Directions for this task
Where the word "list" occurs in a line of the data, return the whole line.

━━━━━━━━━━━━━━━━━━━━

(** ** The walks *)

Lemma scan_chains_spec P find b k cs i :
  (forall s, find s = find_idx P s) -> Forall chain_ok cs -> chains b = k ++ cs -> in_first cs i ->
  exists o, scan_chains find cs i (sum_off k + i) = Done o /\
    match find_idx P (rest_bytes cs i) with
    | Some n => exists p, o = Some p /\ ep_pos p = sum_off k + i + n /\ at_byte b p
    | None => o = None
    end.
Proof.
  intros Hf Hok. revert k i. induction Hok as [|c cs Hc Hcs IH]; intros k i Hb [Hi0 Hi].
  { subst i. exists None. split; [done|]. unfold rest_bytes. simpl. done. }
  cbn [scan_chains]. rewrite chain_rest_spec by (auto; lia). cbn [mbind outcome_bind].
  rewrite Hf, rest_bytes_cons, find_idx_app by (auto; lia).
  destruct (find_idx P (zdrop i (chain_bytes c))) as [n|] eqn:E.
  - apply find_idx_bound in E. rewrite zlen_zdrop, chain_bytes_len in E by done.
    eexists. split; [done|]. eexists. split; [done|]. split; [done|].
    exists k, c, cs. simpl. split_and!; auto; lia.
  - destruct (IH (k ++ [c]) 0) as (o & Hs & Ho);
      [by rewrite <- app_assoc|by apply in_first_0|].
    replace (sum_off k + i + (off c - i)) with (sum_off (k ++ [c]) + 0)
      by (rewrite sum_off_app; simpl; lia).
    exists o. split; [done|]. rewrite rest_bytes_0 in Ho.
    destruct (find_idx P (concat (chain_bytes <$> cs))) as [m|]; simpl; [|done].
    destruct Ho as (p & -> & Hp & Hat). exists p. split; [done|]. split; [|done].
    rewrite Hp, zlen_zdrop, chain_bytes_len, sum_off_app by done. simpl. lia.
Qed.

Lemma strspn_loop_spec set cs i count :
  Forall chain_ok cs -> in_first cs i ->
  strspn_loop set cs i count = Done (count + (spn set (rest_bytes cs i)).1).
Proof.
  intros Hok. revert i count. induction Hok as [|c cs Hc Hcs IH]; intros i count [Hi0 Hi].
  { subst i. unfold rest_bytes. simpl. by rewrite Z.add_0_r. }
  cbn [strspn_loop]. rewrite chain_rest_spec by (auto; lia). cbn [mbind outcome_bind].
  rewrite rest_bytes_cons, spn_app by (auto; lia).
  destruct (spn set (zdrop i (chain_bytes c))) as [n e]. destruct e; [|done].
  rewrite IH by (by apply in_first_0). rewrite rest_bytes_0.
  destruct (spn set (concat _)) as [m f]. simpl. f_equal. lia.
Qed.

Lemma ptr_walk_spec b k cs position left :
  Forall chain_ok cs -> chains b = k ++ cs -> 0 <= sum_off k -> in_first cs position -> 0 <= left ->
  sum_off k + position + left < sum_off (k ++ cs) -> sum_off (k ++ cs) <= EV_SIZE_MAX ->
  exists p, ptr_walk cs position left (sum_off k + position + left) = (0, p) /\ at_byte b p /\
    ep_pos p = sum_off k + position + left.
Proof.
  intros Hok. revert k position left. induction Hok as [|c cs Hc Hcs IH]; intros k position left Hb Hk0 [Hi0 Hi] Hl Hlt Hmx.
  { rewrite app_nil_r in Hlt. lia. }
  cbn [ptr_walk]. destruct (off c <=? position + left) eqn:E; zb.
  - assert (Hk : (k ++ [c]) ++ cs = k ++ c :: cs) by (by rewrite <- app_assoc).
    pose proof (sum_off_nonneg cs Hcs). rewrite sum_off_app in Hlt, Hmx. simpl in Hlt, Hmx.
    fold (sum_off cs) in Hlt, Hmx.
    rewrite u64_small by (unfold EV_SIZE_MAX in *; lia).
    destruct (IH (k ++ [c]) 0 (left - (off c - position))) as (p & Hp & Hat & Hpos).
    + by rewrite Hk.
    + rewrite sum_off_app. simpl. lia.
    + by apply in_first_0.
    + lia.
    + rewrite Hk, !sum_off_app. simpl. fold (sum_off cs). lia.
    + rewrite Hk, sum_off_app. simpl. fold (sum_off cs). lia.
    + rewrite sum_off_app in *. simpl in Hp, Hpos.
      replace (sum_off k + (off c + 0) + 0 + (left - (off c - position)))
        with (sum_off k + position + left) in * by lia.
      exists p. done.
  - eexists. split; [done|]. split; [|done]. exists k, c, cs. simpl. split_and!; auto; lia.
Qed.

━━━━━━━━━━━━━━━━━━━━

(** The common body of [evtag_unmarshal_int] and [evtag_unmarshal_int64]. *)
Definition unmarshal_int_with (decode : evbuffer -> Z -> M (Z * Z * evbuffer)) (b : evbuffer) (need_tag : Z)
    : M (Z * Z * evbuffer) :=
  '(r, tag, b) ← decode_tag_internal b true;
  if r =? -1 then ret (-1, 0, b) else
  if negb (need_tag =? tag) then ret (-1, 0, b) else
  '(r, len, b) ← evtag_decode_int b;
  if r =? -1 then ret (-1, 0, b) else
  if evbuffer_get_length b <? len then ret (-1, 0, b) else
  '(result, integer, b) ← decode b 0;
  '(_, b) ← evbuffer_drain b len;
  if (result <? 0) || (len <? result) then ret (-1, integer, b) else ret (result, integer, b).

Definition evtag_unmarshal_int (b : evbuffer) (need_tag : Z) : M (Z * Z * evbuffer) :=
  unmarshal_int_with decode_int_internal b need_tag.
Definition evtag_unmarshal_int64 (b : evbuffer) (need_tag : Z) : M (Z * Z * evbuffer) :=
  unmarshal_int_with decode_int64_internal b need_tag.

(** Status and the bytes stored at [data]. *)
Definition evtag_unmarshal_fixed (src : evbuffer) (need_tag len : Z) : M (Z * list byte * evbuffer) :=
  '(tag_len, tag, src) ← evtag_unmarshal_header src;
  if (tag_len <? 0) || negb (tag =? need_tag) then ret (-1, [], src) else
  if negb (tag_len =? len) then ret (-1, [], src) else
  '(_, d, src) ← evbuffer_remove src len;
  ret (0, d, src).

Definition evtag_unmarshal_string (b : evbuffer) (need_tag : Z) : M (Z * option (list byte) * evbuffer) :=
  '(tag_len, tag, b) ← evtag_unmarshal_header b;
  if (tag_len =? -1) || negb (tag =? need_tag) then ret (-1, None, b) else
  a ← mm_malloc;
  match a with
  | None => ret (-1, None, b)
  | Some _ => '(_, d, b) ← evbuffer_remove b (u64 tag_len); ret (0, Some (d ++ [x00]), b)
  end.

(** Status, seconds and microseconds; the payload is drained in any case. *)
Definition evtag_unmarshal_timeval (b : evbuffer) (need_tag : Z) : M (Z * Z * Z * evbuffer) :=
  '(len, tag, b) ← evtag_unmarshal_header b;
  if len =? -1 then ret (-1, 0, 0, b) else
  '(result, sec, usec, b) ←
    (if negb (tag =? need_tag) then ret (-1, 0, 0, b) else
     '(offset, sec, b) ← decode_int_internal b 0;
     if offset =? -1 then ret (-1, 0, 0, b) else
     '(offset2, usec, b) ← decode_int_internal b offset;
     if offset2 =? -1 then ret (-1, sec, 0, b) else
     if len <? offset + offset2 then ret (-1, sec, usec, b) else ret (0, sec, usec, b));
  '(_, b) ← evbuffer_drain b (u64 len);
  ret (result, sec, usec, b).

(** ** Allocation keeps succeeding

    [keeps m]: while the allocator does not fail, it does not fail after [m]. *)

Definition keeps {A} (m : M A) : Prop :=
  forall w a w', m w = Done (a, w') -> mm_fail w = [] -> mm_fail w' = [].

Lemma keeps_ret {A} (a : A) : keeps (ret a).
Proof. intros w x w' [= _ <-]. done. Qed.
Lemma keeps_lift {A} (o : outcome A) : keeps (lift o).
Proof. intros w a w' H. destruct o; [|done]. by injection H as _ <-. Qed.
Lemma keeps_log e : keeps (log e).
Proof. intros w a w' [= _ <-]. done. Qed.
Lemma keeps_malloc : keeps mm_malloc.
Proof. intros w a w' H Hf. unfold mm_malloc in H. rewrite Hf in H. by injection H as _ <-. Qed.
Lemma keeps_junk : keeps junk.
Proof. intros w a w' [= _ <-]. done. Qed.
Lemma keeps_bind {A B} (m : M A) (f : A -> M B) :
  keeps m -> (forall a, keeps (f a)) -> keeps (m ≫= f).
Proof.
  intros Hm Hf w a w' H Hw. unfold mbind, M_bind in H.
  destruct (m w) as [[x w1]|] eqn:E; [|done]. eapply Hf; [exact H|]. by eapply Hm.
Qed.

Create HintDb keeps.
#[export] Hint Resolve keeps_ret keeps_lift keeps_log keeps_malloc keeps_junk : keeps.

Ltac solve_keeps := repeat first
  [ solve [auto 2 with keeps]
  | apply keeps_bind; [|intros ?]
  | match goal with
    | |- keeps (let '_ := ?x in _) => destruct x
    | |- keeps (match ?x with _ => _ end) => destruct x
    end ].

━━━━━━━━━━━━━━━━━━━━

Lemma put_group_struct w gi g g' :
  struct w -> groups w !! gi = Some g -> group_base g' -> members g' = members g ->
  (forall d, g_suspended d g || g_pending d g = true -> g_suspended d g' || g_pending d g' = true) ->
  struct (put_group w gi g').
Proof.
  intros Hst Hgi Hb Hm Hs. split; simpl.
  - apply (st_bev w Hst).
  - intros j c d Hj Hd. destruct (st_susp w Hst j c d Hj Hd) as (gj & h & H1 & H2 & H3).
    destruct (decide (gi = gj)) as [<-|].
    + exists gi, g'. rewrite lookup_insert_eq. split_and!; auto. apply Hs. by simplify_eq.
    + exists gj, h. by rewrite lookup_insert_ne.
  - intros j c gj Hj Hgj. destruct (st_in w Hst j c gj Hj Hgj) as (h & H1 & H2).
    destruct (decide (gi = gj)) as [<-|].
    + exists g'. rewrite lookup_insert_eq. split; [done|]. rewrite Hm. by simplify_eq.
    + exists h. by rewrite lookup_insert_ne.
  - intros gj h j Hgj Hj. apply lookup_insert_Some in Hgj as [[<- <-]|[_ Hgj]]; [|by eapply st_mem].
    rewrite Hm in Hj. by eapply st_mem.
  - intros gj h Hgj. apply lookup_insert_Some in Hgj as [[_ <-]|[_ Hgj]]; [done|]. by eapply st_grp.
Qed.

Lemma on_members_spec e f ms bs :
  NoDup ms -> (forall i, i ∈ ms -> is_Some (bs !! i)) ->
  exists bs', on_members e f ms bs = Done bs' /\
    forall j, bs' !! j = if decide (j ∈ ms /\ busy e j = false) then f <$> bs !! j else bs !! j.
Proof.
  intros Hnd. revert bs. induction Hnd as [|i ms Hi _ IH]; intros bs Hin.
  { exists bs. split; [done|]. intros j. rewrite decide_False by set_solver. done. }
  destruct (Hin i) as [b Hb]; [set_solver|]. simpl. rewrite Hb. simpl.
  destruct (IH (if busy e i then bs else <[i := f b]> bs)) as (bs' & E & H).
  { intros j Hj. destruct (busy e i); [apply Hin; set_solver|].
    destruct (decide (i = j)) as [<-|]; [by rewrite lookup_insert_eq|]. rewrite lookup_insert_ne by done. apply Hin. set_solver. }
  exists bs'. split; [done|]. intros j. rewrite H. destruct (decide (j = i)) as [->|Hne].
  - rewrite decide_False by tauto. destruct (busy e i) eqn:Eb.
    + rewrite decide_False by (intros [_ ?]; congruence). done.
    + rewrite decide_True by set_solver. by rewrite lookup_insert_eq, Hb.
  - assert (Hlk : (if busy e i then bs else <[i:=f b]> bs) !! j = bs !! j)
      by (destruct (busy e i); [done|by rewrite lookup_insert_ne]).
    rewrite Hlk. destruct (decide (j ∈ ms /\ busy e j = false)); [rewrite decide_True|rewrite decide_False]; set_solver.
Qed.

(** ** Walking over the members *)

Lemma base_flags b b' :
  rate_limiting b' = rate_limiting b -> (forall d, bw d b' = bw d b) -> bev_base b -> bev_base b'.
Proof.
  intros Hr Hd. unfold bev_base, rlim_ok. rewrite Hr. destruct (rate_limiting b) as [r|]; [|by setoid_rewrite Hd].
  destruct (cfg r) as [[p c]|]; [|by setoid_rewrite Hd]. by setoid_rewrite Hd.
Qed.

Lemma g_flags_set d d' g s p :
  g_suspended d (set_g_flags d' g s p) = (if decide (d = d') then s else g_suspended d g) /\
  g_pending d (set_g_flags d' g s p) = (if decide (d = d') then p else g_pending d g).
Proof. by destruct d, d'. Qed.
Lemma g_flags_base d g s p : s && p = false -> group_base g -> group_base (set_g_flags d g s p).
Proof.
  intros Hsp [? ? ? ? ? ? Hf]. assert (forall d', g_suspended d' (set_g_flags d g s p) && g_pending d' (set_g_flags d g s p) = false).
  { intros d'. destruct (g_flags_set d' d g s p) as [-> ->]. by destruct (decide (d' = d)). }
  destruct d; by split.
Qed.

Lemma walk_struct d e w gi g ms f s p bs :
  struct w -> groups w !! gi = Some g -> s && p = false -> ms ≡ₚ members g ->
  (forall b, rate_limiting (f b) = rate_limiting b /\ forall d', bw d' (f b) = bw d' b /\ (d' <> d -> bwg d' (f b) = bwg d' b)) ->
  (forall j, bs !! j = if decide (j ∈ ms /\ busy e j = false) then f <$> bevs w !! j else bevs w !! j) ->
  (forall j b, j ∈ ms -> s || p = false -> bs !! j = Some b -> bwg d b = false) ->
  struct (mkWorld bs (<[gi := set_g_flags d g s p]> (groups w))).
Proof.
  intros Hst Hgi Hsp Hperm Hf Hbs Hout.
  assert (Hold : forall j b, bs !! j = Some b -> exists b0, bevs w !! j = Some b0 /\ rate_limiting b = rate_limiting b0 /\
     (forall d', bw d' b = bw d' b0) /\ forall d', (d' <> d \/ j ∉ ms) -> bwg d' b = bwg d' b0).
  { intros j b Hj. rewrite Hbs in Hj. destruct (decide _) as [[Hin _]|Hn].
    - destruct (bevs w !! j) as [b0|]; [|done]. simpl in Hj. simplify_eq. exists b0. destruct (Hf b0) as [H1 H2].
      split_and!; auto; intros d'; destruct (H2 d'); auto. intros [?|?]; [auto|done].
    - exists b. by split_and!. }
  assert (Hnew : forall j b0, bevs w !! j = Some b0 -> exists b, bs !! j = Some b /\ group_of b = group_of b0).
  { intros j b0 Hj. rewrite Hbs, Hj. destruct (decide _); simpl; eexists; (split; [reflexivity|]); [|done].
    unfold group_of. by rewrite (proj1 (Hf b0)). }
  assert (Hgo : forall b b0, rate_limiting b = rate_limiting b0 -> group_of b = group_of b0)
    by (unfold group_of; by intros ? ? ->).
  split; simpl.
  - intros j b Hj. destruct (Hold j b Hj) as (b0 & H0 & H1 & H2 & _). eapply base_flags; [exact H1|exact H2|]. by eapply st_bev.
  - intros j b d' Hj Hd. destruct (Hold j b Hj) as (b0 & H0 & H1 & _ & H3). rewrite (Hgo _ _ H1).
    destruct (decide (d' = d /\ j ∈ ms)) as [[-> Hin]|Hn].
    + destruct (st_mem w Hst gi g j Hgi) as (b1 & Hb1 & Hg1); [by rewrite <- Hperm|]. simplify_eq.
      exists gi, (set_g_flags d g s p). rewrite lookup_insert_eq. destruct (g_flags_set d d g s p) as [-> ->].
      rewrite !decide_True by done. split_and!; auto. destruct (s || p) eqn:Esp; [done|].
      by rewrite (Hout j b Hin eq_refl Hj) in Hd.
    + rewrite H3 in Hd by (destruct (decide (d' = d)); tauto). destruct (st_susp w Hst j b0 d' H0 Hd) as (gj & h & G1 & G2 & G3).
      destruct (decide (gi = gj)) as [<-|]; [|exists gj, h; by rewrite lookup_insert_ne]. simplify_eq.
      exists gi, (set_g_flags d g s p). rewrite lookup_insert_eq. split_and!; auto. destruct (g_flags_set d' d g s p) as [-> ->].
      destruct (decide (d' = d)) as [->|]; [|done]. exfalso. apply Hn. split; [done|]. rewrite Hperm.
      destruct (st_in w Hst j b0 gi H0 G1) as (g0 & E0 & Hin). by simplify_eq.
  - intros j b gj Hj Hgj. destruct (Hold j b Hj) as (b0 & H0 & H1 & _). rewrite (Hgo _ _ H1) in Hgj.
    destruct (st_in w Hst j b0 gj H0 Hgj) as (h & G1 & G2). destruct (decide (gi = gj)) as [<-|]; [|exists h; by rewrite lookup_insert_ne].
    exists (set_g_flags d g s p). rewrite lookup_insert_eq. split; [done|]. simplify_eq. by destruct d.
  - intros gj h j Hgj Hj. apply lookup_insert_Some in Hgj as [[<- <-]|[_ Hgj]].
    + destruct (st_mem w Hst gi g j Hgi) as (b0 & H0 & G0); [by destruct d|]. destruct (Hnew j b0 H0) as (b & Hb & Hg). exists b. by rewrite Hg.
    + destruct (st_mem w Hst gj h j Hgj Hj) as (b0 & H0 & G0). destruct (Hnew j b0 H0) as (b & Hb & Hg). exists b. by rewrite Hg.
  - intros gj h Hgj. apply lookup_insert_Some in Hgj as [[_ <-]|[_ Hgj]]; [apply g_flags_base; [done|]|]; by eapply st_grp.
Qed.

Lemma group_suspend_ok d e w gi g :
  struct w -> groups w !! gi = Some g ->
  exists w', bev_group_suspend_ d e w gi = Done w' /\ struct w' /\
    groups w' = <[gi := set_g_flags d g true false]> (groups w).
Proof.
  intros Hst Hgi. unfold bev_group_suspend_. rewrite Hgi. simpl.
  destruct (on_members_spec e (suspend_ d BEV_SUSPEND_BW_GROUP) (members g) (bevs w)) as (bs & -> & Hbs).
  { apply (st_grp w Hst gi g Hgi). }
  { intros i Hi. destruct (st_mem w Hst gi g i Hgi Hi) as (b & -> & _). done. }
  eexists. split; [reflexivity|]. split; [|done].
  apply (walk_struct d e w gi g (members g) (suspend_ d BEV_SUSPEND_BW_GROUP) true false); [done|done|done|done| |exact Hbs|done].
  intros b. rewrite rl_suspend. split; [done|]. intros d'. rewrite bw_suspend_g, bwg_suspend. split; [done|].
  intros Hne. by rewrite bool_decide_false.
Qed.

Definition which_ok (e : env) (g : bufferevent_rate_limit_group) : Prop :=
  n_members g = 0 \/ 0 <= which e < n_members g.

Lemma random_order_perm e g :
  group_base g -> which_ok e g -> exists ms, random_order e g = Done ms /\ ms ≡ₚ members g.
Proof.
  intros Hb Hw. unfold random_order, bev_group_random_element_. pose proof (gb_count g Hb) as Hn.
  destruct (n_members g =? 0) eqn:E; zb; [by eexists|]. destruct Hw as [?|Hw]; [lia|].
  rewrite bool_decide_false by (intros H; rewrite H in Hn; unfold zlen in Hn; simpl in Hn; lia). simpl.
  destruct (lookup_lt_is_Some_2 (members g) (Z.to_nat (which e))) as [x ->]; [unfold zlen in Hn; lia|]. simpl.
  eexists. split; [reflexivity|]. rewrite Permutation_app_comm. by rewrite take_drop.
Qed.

━━━━━━━━━━━━━━━━━━━━

Task answer
Definition evtag_unmarshal_fixed (src : evbuffer) (need_tag len : Z) : M (Z * list byte * evbuffer) :=
Definition evtag_unmarshal_string (b : evbuffer) (need_tag : Z) : M (Z * option (list byte) * evbuffer) :=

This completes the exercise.